The second type of isotope distribution, fragment isotope distributions, arise from more than just the elemental composition of the molecule. During the isolation and fragmentation of an individual precursor isotopic peak, each precursor in the population has the same number of neutrons, but the locations of the extra neutrons vary. Consequently, the isotope distribution of a fragment depends on the stochastic arrangement of neutrons within the precursor. The isotope distribution of a specific fragment is governed by the probabilities of extra neutrons residing in the given fragment versus its complementary fragment. Isolating multiple precursor isotopic peaks adds further complexity, as the resultant fragment isotope distributions are linear combinations of the fragment isotope distributions stemming from individual precursor peaks. Conveniently, isolation of the complete isotopic distribution creates fragments whose distributions are equivalent to the fragment’s natural isotope distribution. For the case where the elemental composition of the precursor and
fragment are known, and only a single precursor isotopic peak was fragmented, software has been developed to calculate the theoretical fragment isotope distribution (Ramaley and Herrera, 2008). Unfortunately, utilization of this method has been minimal (Rockwood and Palmblad, 2013). Extending the framework to handle the fragmentation of multiple precursor isotopic peaks, as well as providing a method to approximate fragment isotope distributions will increase its utility and range of applications.
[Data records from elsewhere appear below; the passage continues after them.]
(** * The properties of the specification *)

(** C1: when the two query names resolve to teams whose stored names are
    equal once lowered, [compare_teams] answers with the sentinel
    "same team"; the scores are never looked at. *)
Theorem compare_teams_same_team (lower : string -> string)
    (teams : list team) (qa qb : string) (a b : team) (na nb : string) :
  get_team lower teams qa = Ok a ->
  get_team lower teams qb = Ok b ->
  a !! "name" = Some (VStr na) ->
  b !! "name" = Some (VStr nb) ->
  lower na = lower nb ->
  compare_teams lower teams qa qb
  = Ok {| team_a := a; team_b := b;
          higher_scoring_team := VStr "same team" |}.
Proof.
  intros Ga Gb Ha Hb E.
  apply get_team_ok_find in Ga. apply get_team_ok_find in Gb.
  rewrite (compare_teams_found lower teams qa qb a b Ga Gb).
  now rewrite (higher_of_same lower a b na nb Ha Hb E).
Qed.

Lemma compare_teams_same_team_scenario :
  compare_teams ascii_lower scenario "Eagles" "eAGLES"
  = Ok {| team_a := Eagles; team_b := Eagles;
          higher_scoring_team := VStr "same team" |}.
Proof.
  apply (compare_teams_same_team ascii_lower scenario "Eagles" "eAGLES"
           Eagles Eagles "Eagles" "Eagles"); vm_compute; reflexivity.
Defined.
Fixpoint split_slash_acc (cur : string) (s : string) : list string :=
  match s with
  | EmptyString => [cur]
  | String c s' =>
      if Ascii.eqb c "/" then cur :: split_slash_acc EmptyString s'
      else split_slash_acc (cur ++ String c EmptyString) s'
  end.

Definition is_component (x : string) : bool :=
  negb (String.eqb x "") && negb (String.eqb x ".").

Definition parse_anchor (s : string) : string :=
  if prefix "///" s then "/"
  else if prefix "//" s then "//"
  else if prefix "/" s then "/"
  else "".

(** [Path(s)]: empty and ["."] components vanish. *)
Definition of_string (s : string) : Path :=
  mkPath (parse_anchor s) (filter is_component (split_slash_acc EmptyString s)).

(** [str(p)] *)
Definition to_string (p : Path) : string :=
  match anchor p, parts p with
  | EmptyString, [] => "."
  | a, ps => a ++ join "/" ps
  end.

(** [p.name]: the last component, empty for a bare anchor and for ["."]. *)
Definition name (p : Path) : string := last (parts p) "".

(** [p.parent]: a path without components is its own parent. *)
Definition parent (p : Path) : Path := mkPath (anchor p) (removelast (parts p)).

(** [p / name], as [iterdir] and [home / "Documents"] build it. *)
Definition child (p : Path) (n : string) : Path :=
  mkPath (anchor p) (parts p ++ [n])%list.

Fixpoint parts_eqb (a b : list string) : bool :=
  match a, b with
  | [], [] => true
  | x :: a', y :: b' => String.eqb x y && parts_eqb a' b'
  | _, _ => false
  end.

(** [p == q] *)
Definition eqb (p q : Path) : bool :=
  String.eqb (anchor p) (anchor q) && parts_eqb (parts p) (parts q).

End PyPath.
Import PyPath.

(** ** The world the program runs in *)

(** What a directory listing and the file tests answer.  [None] stands for an
    [OSError] (permission denied, I/O error, vanished directory).
    - [iterdir p] is the list of entry names of [p];
    - [is_dir p] is [p.is_dir()], which reports a missing path as [false] and
      propagates the other errors;
    - [exists_ p] is [p.exists()], which likewise reports a missing path as
      [false] and propagates the other errors. *)
Record FileSystem : Type := mkFS {
  iterdir : Path -> option (list string);
  is_dir : Path -> option bool;
  exists_ : Path -> option bool
}.
(** [base] with other fonts on disk. *)
Definition with_fonts (on_disk : string -> bool)
    (load : string -> Z -> exc Font) (default : exc Font) (base : Env) : Env :=
  {| network := network base;
     raise_for_status := raise_for_status base;
     Image_open := Image_open base;
     process_file := process_file base;
     float := float base;
     path_exists := on_disk;
     truetype := load;
     load_default := default;
     textbbox := textbbox base;
     save := save base |}.

(** [base] with another server. *)
Definition with_network (answer : string -> Z -> nat -> exc Response)
    (base : Env) : Env :=
  {| network := answer;
     raise_for_status := raise_for_status base;
     Image_open := Image_open base;
     process_file := process_file base;
     float := float base;
     path_exists := path_exists base;
     truetype := truetype base;
     load_default := load_default base;
     textbbox := textbbox base;
     save := save base |}.

(** A server that answers the first request and times out on the next. *)
Definition one_answer (url : string) (timeout : Z) (n : nat) : exc Response :=
  match n with
  | O => Ok (response 200)
  | S _ => Raise (Exn (LibraryError "Timeout") "Read timed out.")
  end.

End Demo.

(** * Properties *)

(** ** The string methods *)

Section PyStrFacts.

Import PyStr.

Lemma eqb_ascii_refl (c : ascii) : Ascii.eqb c c = true.
Proof. apply Ascii.eqb_refl. Qed.

Lemma contains_app (c : ascii) (a b : string) :
  contains c (a +:+ b) = contains c a || contains c b.
Proof.
  induction a as [|c' a IH]; simpl; [reflexivity|].
  destruct (Ascii.eqb c' c); [reflexivity | exact IH].
Qed.

Lemma contains_cons_same (c : ascii) (s : string) :
  contains c (String c s) = true.
Proof. simpl. now rewrite eqb_ascii_refl. Qed.

Lemma split_not_nil (c : ascii) (s : string) : split c s <> [].
Proof.
  destruct s as [|c' s]; simpl; [discriminate|].
  destruct (Ascii.eqb c' c); [discriminate|].
  destruct (split c s); discriminate.
Qed.

(** A string without the separator is a single piece. *)
Lemma split_absent (c : ascii) (s : string) :
  contains c s = false -> split c s = [s].
Proof.
  induction s as [|c' s IH]; simpl; [reflexivity|].
  destruct (Ascii.eqb c' c); [discriminate|].
  intros H. now rewrite (IH H).
Qed.

(** The first separator ends the first piece. *)
Lemma split_app_sep (c : ascii) (a b : string) :
  contains c a = false ->
  split c (a +:+ String c b) = a :: split c b.
Proof.
  induction a as [|c' a IH]; simpl.
  - intros _. now rewrite eqb_ascii_refl.
  - destruct (Ascii.eqb c' c); [discriminate|].
    intros H. now rewrite (IH H).
Qed.

(** [split] cuts at every separator and nowhere else: no piece holds the
    separator, and joining the pieces gives the string back. *)
Lemma split_pieces (c : ascii) (s : string) :
  Forall (fun piece => contains c piece = false) (split c s).
Proof.
  induction s as [|c' s IH]; cbn [split]; [repeat constructor|].
  destruct (Ascii.eqb c' c) eqn:E; [constructor; [reflexivity | exact IH]|].
  destruct (split c s) as [|piece rest]; [repeat constructor; cbn; now rewrite E|].
  inversion IH as [|? ? Hpiece Hrest]; subst.
  constructor; [cbn; now rewrite E | exact Hrest].
Qed.

Lemma join_split (c : ascii) (s : string) : join c (split c s) = s.
Proof.
  induction s as [|c' s IH]; cbn [split]; [reflexivity|].
  pose proof (split_not_nil c s) as Hne.
  destruct (Ascii.eqb c' c) eqn:E.
  - apply Ascii.eqb_eq in E. subst c'.
    destruct (split c s) as [|piece rest]; [contradiction|].
    change (String c (join c (piece :: rest)) = String c s).
    now rewrite IH.
  - destruct (split c s) as [|piece [|piece' rest]]; [contradiction| |].
    + change (String c' (join c [piece]) = String c' s). now rewrite IH.
    + change (String c' (join c (piece :: piece' :: rest)) = String c' s).
      now rewrite IH.
Qed.

(** There is one more piece than there are separators. *)
Lemma split_length (c : ascii) (s : string) :
  length (split c s) = S (count c s).
Proof.
  induction s as [|c' s IH]; simpl; [reflexivity|].
  destruct (Ascii.eqb c' c); simpl; [now rewrite IH|].
  destruct (split c s) as [|piece rest] eqn:E; simpl in *; lia.
Qed.

Lemma count_absent (c : ascii) (s : string) :
  contains c s = false -> count c s = O.
Proof.
  induction s as [|c' s IH]; simpl; [reflexivity|].
  destruct (Ascii.eqb c' c); [discriminate | exact IH].
Qed.

Lemma replace_app (old new : ascii) (a b : string) :
  replace old new (a +:+ b) = replace old new a +:+ replace old new b.
Proof. induction a as [|c a IH]; simpl; [reflexivity | now rewrite IH]. Qed.

Lemma replace_absent (old new : ascii) (s : string) :
  contains old s = false -> replace old new s = s.
Proof.
  induction s as [|c s IH]; simpl; [reflexivity|].
  destruct (Ascii.eqb c old); [discriminate|].
  intros H. now rewrite (IH H).
Qed.

(** A digit string holds no character that is not a digit. *)
Lemma all_digits_absent (c : ascii) (s : string) :
  isdigit c = false -> all_digits s = true -> contains c s = false.
Proof.
  intros Hc. induction s as [|c' s IH]; simpl; [reflexivity|].
  intros [Hd Hs]%andb_prop.
  destruct (Ascii.eqb c' c) eqn:E; [|now apply IH].
  apply Ascii.eqb_eq in E. congruence.
Qed.

Lemma unpack2_pair (a b : string) : unpack2 [a; b] = Ok (a, b).
Proof. reflexivity. Qed.

(** Unpacking anything but two pieces raises [ValueError]. *)
Lemma unpack2_wrong_length (pieces : list string) :
  length pieces <> 2%nat ->
  exists e, unpack2 pieces = Raise e /\ exn_class e = ValueError.
Proof.
  destruct pieces as [|a [|b [|c rest]]]; simpl; intros H;
    try (eexists; split; reflexivity).
  now destruct H.
Qed.

(** [strip] removes whitespace, and only whitespace, from both ends. *)
Lemma lstrip_prefix (s : string) :
  exists l, s = l +:+ lstrip s /\ all_space l = true.
Proof.
  induction s as [|c s (l & E & Hl)]; [now exists EmptyString|].
  cbn [lstrip]. destruct (isspace c) eqn:Hc.
  - exists (String c l). split.
    + change (String c s = String c (l +:+ lstrip s)). now rewrite <- E.
    + cbn. now rewrite Hc.
  - now exists EmptyString.
Qed.

Lemma lstrip_start (s : string) : starts_with_space (lstrip s) = false.
Proof.
  induction s as [|c s IH]; [reflexivity|].
  cbn [lstrip]. destruct (isspace c) eqn:Hc; [exact IH | exact Hc].
Qed.

Lemma rstrip_suffix (s : string) :
  exists r, s = rstrip s +:+ r /\ all_space r = true.
Proof.
  induction s as [|c s (r & E & Hr)]; [now exists EmptyString|].
  cbn [rstrip]. destruct (rstrip s) as [|c' t] eqn:Et.
  - destruct (isspace c) eqn:Hc.
    + exists (String c r). split.
      * change (String c s = String c r). now rewrite E.
      * cbn. now rewrite Hc.
    + exists r. split; [|exact Hr].
      change (String c s = String c r). now rewrite E.
  - exists r. split; [|exact Hr].
    change (String c s = String c (String c' t +:+ r)). now rewrite <- E.
Qed.

Lemma rstrip_end (s : string) : ends_with_space (rstrip s) = false.
Proof.
  induction s as [|c s IH]; [reflexivity|].
  cbn [rstrip]. destruct (rstrip s) as [|c' t] eqn:Et.
  - destruct (isspace c) eqn:Hc; [reflexivity | cbn; exact Hc].
  - exact IH.
Qed.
Such opportunities exist in the pre-processing of MS2 spectra of unknown elemental compositions, whose methods often rely upon approximate precursor isotope distributions (Carvalho et al., 2009; Xiao et al., 2015; Chen et al., 2006; Horn et al., 2000; Zabrouskov et al., 2005; Liu, 2011; Kou et al., 2014; Yuan et al., 2011; Mechtler, 2016).
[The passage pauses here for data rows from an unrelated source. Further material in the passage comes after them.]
(* ===== verification/LineSplitter.v ===== *)
(** * The line splitter: [textToLines] (src/index.js, lines 137-171)

    The scanner keeps three variables, the finished [lines], the current
    [line] and its width counter [ctr]; [addLine] flushes the trimmed line.
    A character narrower than code 256 counts one unit, any other two; a
    line feed flushes; reaching [max] units flushes.  After the scan empty
    lines are dropped and, when the text had no line feed, a last line
    shorter than three code units takes the last two code units of a
    second-to-last line longer than five. *)

From stdpp Require Import numbers.
From Stdlib Require Import String.
From S2P Require Import Prelude JsString.

#[local] Open Scope Z_scope.

(** ** The scanner *)

Record scanner := Scanner {
  lines : list jsstring;
  line : jsstring;
  ctr : Z
}.

Definition scanner_init : scanner := Scanner [] [] 0.

(** [addLine]: push the trimmed line, reset the line and the counter. *)
Definition addLine (st : scanner) : scanner :=
  {| lines := lines st ++ [trim (line st)]; line := []; ctr := 0 |}.

(** The width units of one iterated character. *)
Definition char_units (char : jsstring) : Z :=
  if charCode_lt_256 char then 1 else 2.

(** The body of the [for ... of] loop for one character. *)
Definition scan_char (max : Z) (st : scanner) (char : jsstring) : scanner :=
  if bool_decide (char = [LF]) then addLine st
  else
    let st' := {| lines := lines st;
                  line := line st ++ char;
                  ctr := ctr st + char_units char |} in
    if bool_decide (max ≤ ctr st') then addLine st' else st'.

(** The whole loop, then the final [addLine]. *)
Definition scan (max : Z) (text : jsstring) : scanner :=
  addLine (foldl (scan_char max) scanner_init (string_iterator text)).

(** [lines.filter(l => l)]: the empty string is the only falsy string. *)
Definition nonempty_lines (ls : list jsstring) : list jsstring :=
  filter (λ l, l ≠ []) ls.

(** The rebalancing of the last two lines: [last2] gives its last two code
    units to [last]. *)
Definition rebalance (init : list jsstring) (last2 last : jsstring)
  : list jsstring :=
  init ++ [substring_to last2 (length last2 - 2);
           substring_from last2 (length last2 - 2) ++ last].

(** The tail of [textToLines] for text without a line feed.  [last] is
    [result[result.length - 1]]; it is [undefined] when [result] is empty
    and reading its [length] throws a TypeError.  [last2] is [undefined]
    when [result] has one element, and the test is then false. *)
Definition balance_last (result : list jsstring) : completion (list jsstring) :=
  match reverse result with
  | [] => Throw TypeError
  | [_] => Normal result
  | last :: last2 :: rinit =>
    if bool_decide (length last < 3)%nat && bool_decide (5 < length last2)%nat
    then Normal (rebalance (reverse rinit) last2 last)
    else Normal result
  end.

Definition textToLines (text : jsstring) (max : Z) : completion (list jsstring) :=
  let result := nonempty_lines (lines (scan max text)) in
  if includes_LF text then Normal result else balance_last result.

(** The default value of the parameter [max]. *)
Definition default_max : Z := 16.

(** ** The specification's examples *)

Example textToLines_13_ascii :
  textToLines (str "ABCDEFGHIJKLM") 16 = Normal [str "ABCDEFGHIJKLM"].
Proof. vm_compute. reflexivity. Qed.

Example textToLines_rebalance :
  textToLines (str "ABCDEFGHXY") 8 = Normal [str "ABCDEF"; str "GHXY"].
Proof. vm_compute. reflexivity. Qed.

Example textToLines_9_wide :
  textToLines (replicate 9 0x559C%N) 16 =
    Normal [replicate 6 0x559C%N; replicate 3 0x559C%N].
Proof. vm_compute. reflexivity. Qed.

(** ** The non-white-space content is preserved *)

Abbreviation nonws := (λ c : N, is_whitespace c = false).

(** Everything the scanner has read and not dropped. *)
Definition content (st : scanner) : jsstring := concat (lines st) ++ line st.

Lemma filter_nonws_trim s : filter nonws (trim s) = filter nonws s.
Proof.
  unfold trim, trim_end, trim_start.
  rewrite filter_reverse, filter_drop_while, filter_reverse, filter_drop_while.
  apply reverse_involutive.
Qed.

Lemma addLine_content st :
  filter nonws (content (addLine st)) = filter nonws (content st).
Proof.
  unfold content, addLine; simpl.
  rewrite concat_app, app_nil_r, !filter_app; simpl.
  by rewrite app_nil_r, filter_nonws_trim.
Qed.

Lemma scan_char_content max st char :
  filter nonws (content (scan_char max st char)) =
  filter nonws (content st ++ char).
Proof.
  unfold scan_char. repeat case_bool; rewrite ?addLine_content; subst.
  - rewrite filter_app, filter_cons_False, filter_nil, app_nil_r; done.
  - unfold content; simpl. by rewrite app_assoc.
  - unfold content; simpl. by rewrite app_assoc.
Qed.

Lemma foldl_scan_char_content max chars st :
  filter nonws (content (foldl (scan_char max) st chars)) =
  filter nonws (content st ++ concat chars).
Proof.
  revert st. induction chars as [|char chars IH]; intros st; simpl.
  { by rewrite app_nil_r. }
  by rewrite IH, !filter_app, scan_char_content, filter_app, <-!app_assoc.
Qed.

Lemma scan_line max text : line (scan max text) = [].
Proof. reflexivity. Qed.

Lemma scan_content max text :
  filter nonws (concat (lines (scan max text))) = filter nonws text.
Proof.
  rewrite <-(app_nil_r (concat _)), <-(scan_line max text).
  unfold scan. fold (content (addLine (foldl (scan_char max) scanner_init
    (string_iterator text)))).
  by rewrite addLine_content, foldl_scan_char_content, string_iterator_concat.
Qed.

(** ** Every scanned line is trimmed *)

Definition trimmed (l : jsstring) : Prop := trim l = l.

Lemma trim_trimmed s : trimmed (trim s).
Proof.
  unfold trimmed. destruct (trim s) as [|c s'] eqn:Hs; [done|].
  rewrite <-Hs. unfold trim at 1, trim_start, trim_end.
  assert (Hh : is_whitespace c = false) by (apply (trim_head s); by rewrite Hs).
  rewrite Hs. simpl. rewrite Hh.
  destruct (reverse (c :: s')) as [|d r] eqn:Hr.
  { apply (f_equal length) in Hr. rewrite length_reverse in Hr. done. }
  simpl. assert (Hl : is_whitespace d = false).
  { apply (trim_last s). by rewrite Hs, <-head_reverse, Hr. }
  by rewrite Hl, <-Hr, reverse_involutive.
Qed.

Lemma addLine_trimmed st :
  Forall trimmed (lines st) → Forall trimmed (lines (addLine st)).
Proof. intros H. apply Forall_app. split; [done|]. repeat constructor. apply trim_trimmed. Qed.

Lemma scan_char_trimmed max st char :
  Forall trimmed (lines st) → Forall trimmed (lines (scan_char max st char)).
Proof. intros H. unfold scan_char. repeat case_bool; auto using addLine_trimmed. Qed.

Lemma scan_trimmed max text : Forall trimmed (lines (scan max text)).
Proof.
  unfold scan. apply addLine_trimmed.
  apply (foldl_invariant (λ st, Forall trimmed (lines st)) (λ _, True));
    [auto using scan_char_trimmed|by apply Forall_true|constructor].
Qed.

(** A trimmed line that is not empty holds a code unit that is not white
    space, so it shows in the filtered content. *)
Lemma trimmed_nonempty_content l :
  trimmed l → l ≠ [] → filter nonws l ≠ [].
Proof.
  intros Ht Hl. destruct l as [|c l]; [done|].
  assert (is_whitespace c = false) by (apply (trim_head (c :: l)); by rewrite Ht).
  by rewrite filter_cons_True.
Qed.

Lemma nonempty_lines_nil_iff text max :
  nonempty_lines (lines (scan max text)) = [] ↔
  Forall (λ c, is_whitespace c = true) text.
Proof.
  pose proof (scan_content max text) as Hc.
  pose proof (scan_trimmed max text) as Ht.
  assert (Hws : Forall (λ c, is_whitespace c = true) text ↔ filter nonws text = []).
  { rewrite filter_nil_iff. apply Forall_iff. intros c. by destruct (is_whitespace c). }
  rewrite Hws, <-Hc. unfold nonempty_lines. split.
  - intros Hn. by rewrite <-concat_filter_nonempty, Hn.
  - intros Hf. apply filter_nil_iff, Forall_forall. intros l Hl Hne. apply Hne.
    rewrite Forall_forall in Ht.
    destruct (decide (l = [])) as [|Hne']; [done|exfalso].
    apply (trimmed_nonempty_content l (Ht l Hl) Hne').
    rewrite filter_nil_iff, Forall_forall in Hf |- *.
    intros c Hin. apply Hf, elem_of_concat. eauto.
Qed.

(** ** The last two lines *)

Lemma balance_last_nil : balance_last [] = Throw TypeError.
Proof. reflexivity. Qed.

Lemma balance_last_singleton l : balance_last [l] = Normal [l].
Proof. reflexivity. Qed.

Lemma balance_last_snoc2 init l2 l :
  balance_last (init ++ [l2; l]) =
    if bool_decide (length l < 3)%nat && bool_decide (5 < length l2)%nat
    then Normal (rebalance init l2 l)
    else Normal (init ++ [l2; l]).
Proof.
  unfold balance_last. rewrite reverse_app. simpl.
  by rewrite reverse_involutive.
Qed.

Lemma rebalance_concat init l2 l :
  concat (rebalance init l2 l) = concat (init ++ [l2; l]).
Proof.
  unfold rebalance, substring_to, substring_from.
  rewrite !concat_app. f_equal. simpl.
  by rewrite !app_nil_r, app_assoc, take_drop.
Qed.

Lemma rebalance_length init l2 l :
  length (rebalance init l2 l) = length (init ++ [l2; l]).
Proof. unfold rebalance. by rewrite !length_app. Qed.

(** The three shapes of [result] and what [balance_last] does on each. *)
Lemma balance_last_cases res :
  (res = [] ∧ balance_last res = Throw TypeError) ∨
  (∃ l, res = [l] ∧ balance_last res = Normal res) ∨
  (∃ init l2 l, res = init ++ [l2; l] ∧
     (((length l < 3)%nat ∧ (5 < length l2)%nat ∧
       balance_last res = Normal (rebalance init l2 l)) ∨
      (((3 ≤ length l)%nat ∨ (length l2 ≤ 5)%nat) ∧
       balance_last res = Normal res))).
Proof.
  destruct (list_snoc2_cases res) as [->|[[l ->]|(init & l2 & l & ->)]].
  - by left.
  - right; left. by exists l.
  - right; right. exists init, l2, l. split; [done|].
    rewrite balance_last_snoc2.
    repeat case_bool; simpl; [left|right; split; [lia|done]..]. done.
Qed.

Lemma balance_last_throw res : balance_last res = Throw TypeError ↔ res = [].
Proof.
  destruct (balance_last_cases res)
    as [[-> ->]|[(l & -> & ->)|(init & l2 & l & -> & [(_ & _ & ->)|[_ ->]])]];
    split; try done; by intros [_ ?]%app_nil.
Qed.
Here, I developed methods that approximate fragment isotope distributions when elemental compositions are not known. I re-derived the existing general framework for fragment isotope distributions of individual precursor isotopic peaks and then extended it for subsets of isotopes. Next, I incorporated the Averagine model within this framework in order to support biomolecules of unknown elemental compositions. Given that sulfurs have a large effect on the isotope distributions of small peptides, which are abundant in MS2 spectra, a I developed a sulfur-specific Averagine method and evaluated it on both precursors and fragments. Furthermore, I observed that individual precursor isotope probabilities followed a smooth non-linear pattern and summarized them with splines and used those splines in place of the Averagine model. I evaluated
the accuracy and speed of these onin silicodigested peptides, mass spectrometry experiments utilizing the
angiotensin I peptide, and in complex peptide mixtures from HeLa cells lysate.